DNA methylation (DNAm) plays an important role in the pathogenesis of
psoriasis through regulating
mRNA expressions. This study aimed to identify hub genes regulated by DNAm as
biomarkers of
psoriasis. Psoriatic skin tissues gene expression and methylation datasets were downloaded from Gene Expression Omnibus (GEO) database. Subsequently, multiple computational approaches, including immune infiltration analysis, enrichment analysis,
protein-
protein interaction (PPI) network establishment, and machine learning algorithm analysis (lasso, random forest, and SVM-RFE), were performed to analyze the regulatory networks, to recognize hub genes, and to clarify the pathogenesis of
psoriasis. Finally, the hypermethylated genes were used to immune cell infiltration analysis, which revealed that
psoriasis skin tissues were mainly composed of activated dendritic cells, resting mast cells, T follicular helper cells (cTfh), etc. Differentially expressed-methylated genes (DEMGs) were identified and partitioned into four subgroups and the 97 significantly hypermethylated and downregulated (hyper-down) genes accounted for the highest proportion (47%).
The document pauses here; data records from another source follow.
(* ===== verification/SolidityAbi.v ===== *)
(** The natives that encode Move values with the Solidity ABI and decode them
    ([evm-ext/src/solidity_abi.rs]).  The codec itself is third-party
    ([alloy::dyn_abi]): [SolCodec] is its interface and [SolCodecLaws] what the
    ABI documents of it; here are its dynamic values and types by their
    constructors, the mapping of Move values and layouts onto them, the special
    cases that bypass it, and the charges. *)
From S2P Require Import Prelude Primitives MoveTypes Errors Envelope EthToken Application MoveVm Events TagValidation.
From S2P Require Import Storage StateTree EvmState EvmCalls.
Import Addresses Words.

Local Open Scope Z_scope.

(** [alloy::dyn_abi::DynSolValue]; integers come with their width in bits, fixed
    bytes with their length. *)
Inductive DynSolValue :=
| SBool (b : bool) | SInt (z size : Z) | SUint (u size : Z)
| SFixedBytes (w : B256) (size : Z) | SAddress (a : Address) | SFunction (f : bytes)
| SBytes (b : bytes) | SString (s : bytes)
| SArray (l : list DynSolValue) | SFixedArray (l : list DynSolValue) | STuple (l : list DynSolValue).

(** [alloy::dyn_abi::DynSolType]. *)
Inductive DynSolType :=
| YBool | YInt (size : Z) | YUint (size : Z) | YFixedBytes (size : Z) | YAddress | YFunction
| YBytes | YString | YArray (t : DynSolType) | YFixedArray (t : DynSolType) (n : Z)
| YTuple (ts : list DynSolType).

(** [DynSolType::matches]: the value has the type. *)
Fixpoint sol_matches (t : DynSolType) (v : DynSolValue) : bool :=
  match t, v with
  | YBool, SBool _ | YAddress, SAddress _ | YFunction, SFunction _
  | YBytes, SBytes _ | YString, SString _ => true
  | YUint n, SUint _ m | YInt n, SInt _ m | YFixedBytes n, SFixedBytes _ m => n =? m
  | YArray t, SArray l => forallb (sol_matches t) l
  | YFixedArray t n, SFixedArray l => (Z.of_nat (length l) =? n) && forallb (sol_matches t) l
  | YTuple ts, STuple vs =>
    (fix go ts vs := match ts, vs with
     | [], [] => true
     | t :: ts, v :: vs => sol_matches t v && go ts vs
     | _, _ => false
     end) ts vs
  | _, _ => false
  end.

(** What Rust's types guarantee of a value: words, addresses and bytes of their
    lengths, strings of UTF-8. *)
Fixpoint sol_rep (v : DynSolValue) : Prop :=
  match v with
  | SUint u _ => uint 256 u
  | SFixedBytes w _ => bytes_len 32 w
  | SAddress a => bytes_len 20 a
  | SBytes b | SFunction b => is_bytes b
  | SString b => is_bytes b ∧ utf8_valid b = true
  | SArray l | SFixedArray l | STuple l => every sol_rep l
  | SBool _ | SInt _ _ => True
  end.

(** The values of which the ABI keeps everything: integers within their width,
    fixed bytes with zeros behind their length, no empty tuple. *)
Fixpoint sol_canonical (v : DynSolValue) : Prop :=
  match v with
  | SUint u size => uint size u
  | SFixedBytes w size => drop (Z.to_nat size) w = replicate (32 - Z.to_nat size) 0
  | SBytes b | SString b => Z.of_nat (length b) < 2 ^ 64
  | SArray l => Z.of_nat (length l) < 2 ^ 64 ∧ every sol_canonical l
  | STuple l => l ≠ [] ∧ every sol_canonical l
  | SAddress _ | SBool _ => True
  | _ => False
  end.

(** How deeply types nest. *)
Fixpoint sol_depth (t : DynSolType) : nat :=
  match t with
  | YArray t | YFixedArray t _ => S (sol_depth t)
  | YTuple ts => S (foldr Nat.max O (sol_depth <$> ts))
  | _ => O
  end.

(** An array without elements is encoded as an empty byte string is. *)
Fixpoint sol_erase (v : DynSolValue) : DynSolValue :=
  match v with
  | SArray [] => SBytes []
  | SArray l => SArray (sol_erase <$> l)
  | SFixedArray l => SFixedArray (sol_erase <$> l)
  | STuple l => STuple (sol_erase <$> l)
  | v => v
  end.

Class SolCodec := {
  SolError : Type;
  sol_custom : string → SolError;
  (** [DynSolValue::abi_encode_params], [DynSolType::abi_decode_params]. *)
  sol_encode_params : DynSolValue → bytes;
  sol_decode_params : DynSolType → bytes → result SolError DynSolValue;
  (** The decoder refuses types that nest more deeply. *)
  recursion_limit : nat;
}.

(** The ABI: what was encoded is decoded with its type; what is decoded has the
    type; an integer is its word, an empty array its offset and its length; the
    encoding is that of the words, not of the type: a string alone is encoded as
    its bytes are, and so is a tuple of them. *)
Class SolCodecLaws `{SolCodec} : Prop := {
  sol_decode_encode t v : sol_matches t v = true → sol_rep v → sol_canonical v →
    (sol_depth t ≤ recursion_limit)%nat → sol_decode_params t (sol_encode_params v) = Ok v;
  sol_decode_typed t data v : is_bytes data → sol_decode_params t data = Ok v →
    sol_matches t v = true ∧ sol_rep v;
  sol_encode_uint u size : uint size u → size ≤ 256 → sol_encode_params (SUint u size) = be_bytes 32 u;
  sol_encode_empty : sol_encode_params (SArray []) = be_bytes 32 32 ++ be_bytes 32 0;
  sol_encode_erase v w : sol_erase v = sol_erase w → sol_encode_params v = sol_encode_params w;
  sol_encode_string s : sol_encode_params (STuple [SBytes s]) = sol_encode_params (SString s);
}.

(** ** The markers *)

(** Source: evm-ext/src/solidity_abi.rs 31-37 [FIXED_BYTES_TAG] *)
Definition FIXED_BYTES_TAG : StructTag :=
  MkStructTag EVM_NATIVE_ADDRESS EVM_NATIVE_MODULE "SolidityFixedBytes" [].

(** Source: evm-ext/src/solidity_abi.rs 39-45 [FIXED_ARRAY_TAG] *)
Definition FIXED_ARRAY_TAG : StructTag :=
  MkStructTag EVM_NATIVE_ADDRESS EVM_NATIVE_MODULE "SolidityFixedArray" [].

(** Source: evm-ext/src/solidity_abi.rs 47-53 [STRING_TAG] *)
Definition STRING_TAG : StructTag := MkStructTag FRAMEWORK_ADDRESS "string" "String" [].

(** The comparison of module and name that ignores the type arguments. *)
Definition is_marked (marker tag : StructTag) : bool :=
  bool_decide (tag_module_id marker = tag_module_id tag ∧ tag_name marker = tag_name tag).

(** The loop of [type_args_to_usize] from its [i]-th round on.
    Source: evm-ext/src/solidity_abi.rs 438-453 [type_args_to_usize] *)
Fixpoint clear_bits (i : nat) (params : list TypeTag) (bytes_size : Z) : Z :=
  match params with
  | [] => bytes_size
  | param :: params =>
    if (5 <=? i)%nat then bytes_size
    else
      let bit_param_name := match param with TStruct tag => tag_name tag | _ => ""%string end in
      let bytes_size :=
        if bool_decide (bit_param_name = "B0"%string)
        then Z.lxor bytes_size (Z.shiftl 1 (Z.of_nat (4 - i))) else bytes_size in
      clear_bits (S i) params bytes_size
  end.

(** Source: evm-ext/src/solidity_abi.rs 427-458 [type_args_to_usize] *)
Definition type_args_to_usize (type_args : list TypeTag) : Z :=
  let u5_type_params :=
    match type_args with TStruct struct_tag :: _ => Some (tag_type_args struct_tag) | _ => None end in
  let bytes_size := 31 in
  let bytes_size :=
    match u5_type_params with Some params => clear_bits 0 params bytes_size | None => bytes_size end in
  bytes_size + 1.

(** Source: evm-ext/src/solidity_abi.rs 460-466 [force_to_u8] *)
Definition force_to_u8 (mv : MoveValue) : exec Z :=
  match mv with VU8 x => Done x | _ => Panic end.

(** The native interface as far as these natives use it, with the gas schedule's
    entries; the runtime type arguments are opaque. *)
Class AbiNatives `{SolCodec, Revm} := {
  RuntimeTy : Type;
  type_to_type_layout : RuntimeTy → result SafeNativeError MoveTypeLayout;
  type_to_fully_annotated_layout : RuntimeTy → result SafeNativeError MoveTypeLayout;
  (** [Value::as_move_value], which panics when the layout is not the value's. *)
  as_move_value : MoveValue → MoveTypeLayout → exec MoveValue;
  (** [bcs::serialized_size]. *)
  serialized_size : MoveValue → result string Z;
  value_serialization_error : string → SafeNativeError;
  (** What [safely_pop_arg!] and [safely_pop_type_arg!] return on an empty list. *)
  missing_argument : SafeNativeError;
  native_abort : Z → SafeNativeError;
  TYPE_INFO_TYPE_OF_BASE : Z;
  (** [UTIL_FROM_BYTES_PER_BYTE * NumBytes::new(size)]. *)
  util_from_bytes : Z → Z;
}.

Section SolidityAbi.
Context `{AbiNatives}.

(** ** Between Move and Solidity *)

(** [data.pop()] on the fields of a marker struct: the last field, which must be
    a vector. *)
Fixpoint last_vector {A} (f : list MoveValue → exec A) (fields : list MoveValue) : exec A :=
  match fields with
  | [] => Panic
  | [VVector data] => f data
  | [_] => Panic
  | _ :: fields => last_vector f fields
  end.

(** Source: evm-ext/src/solidity_abi.rs 197-291 [move_value_to_sol_value] *)
Fixpoint move_value_to_sol_value (mv : MoveValue) (annotated_layout : MoveTypeLayout) : exec DynSolValue :=
  match mv with
  | VSigner move_address | VAddress move_address => Done (SAddress (to_eth_address move_address))
  | VBool b => Done (SBool b)
  | VU8 x => Done (SUint x 8)
  | VU16 x => Done (SUint x 16)
  | VU32 x => Done (SUint x 32)
  | VU64 x => Done (SUint x 64)
  | VU128 x => Done (SUint x 128)
  | VU256 x => Done (SUint (to_u256 x) 256)
  | VVector xs =>
    match xs with
    | VU8 _ :: _ => bs ← exec_map force_to_u8 xs; Done (SBytes bs)
    | _ =>
      match annotated_layout with
      | LVector inner_layout =>
        xs ← exec_map (λ x, move_value_to_sol_value x inner_layout) xs; Done (SArray xs)
      | _ => Panic
      end
    end
  | VStruct _ fields =>
    match annotated_layout with
    | LStruct (LWithTypes struct_tag field_layouts) =>
      if is_marked FIXED_BYTES_TAG struct_tag then
        last_vector (λ data,
          data ← exec_map force_to_u8 (take 32 data);
          let size_arg := type_args_to_usize (tag_type_args struct_tag) in
          Done (SFixedBytes (data ++ replicate (32 - length data) 0) size_arg)) fields
      else if is_marked FIXED_ARRAY_TAG struct_tag then
        last_vector (λ data,
          match field_layouts with
          | (_, LVector inner_layout) :: _ =>
            data ← exec_map (λ x, move_value_to_sol_value x inner_layout) data;
            Done (SFixedArray data)
          | _ => Panic
          end) fields
      else
        fields ← (fix zip_map fields field_layouts := match fields, field_layouts with
          | x :: fields, (_, l) :: field_layouts =>
            y ← move_value_to_sol_value x l; ys ← zip_map fields field_layouts; Done (y :: ys)
          | _, _ => Done []
          end) fields field_layouts;
        Done (STuple fields)
    | _ => Panic
    end
  end.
Hyper-down genes were mainly enriched in
glucose homeostasis,
AMP-activated protein kinase (AMPK) signaling pathway,
lipid storage disease, partial
lipodystrophy, and
insulin resistance. Furthermore,
insulin receptor substrate 1 (IRS1), Rho
guanine nucleotide exchange factor 10 (ARHGEF10) and
retinoic acid induced 14 (RAI14) were identified as potential targets. These findings provided new ideas for future studies of
psoriasis on the occurrence and the molecular mechanisms.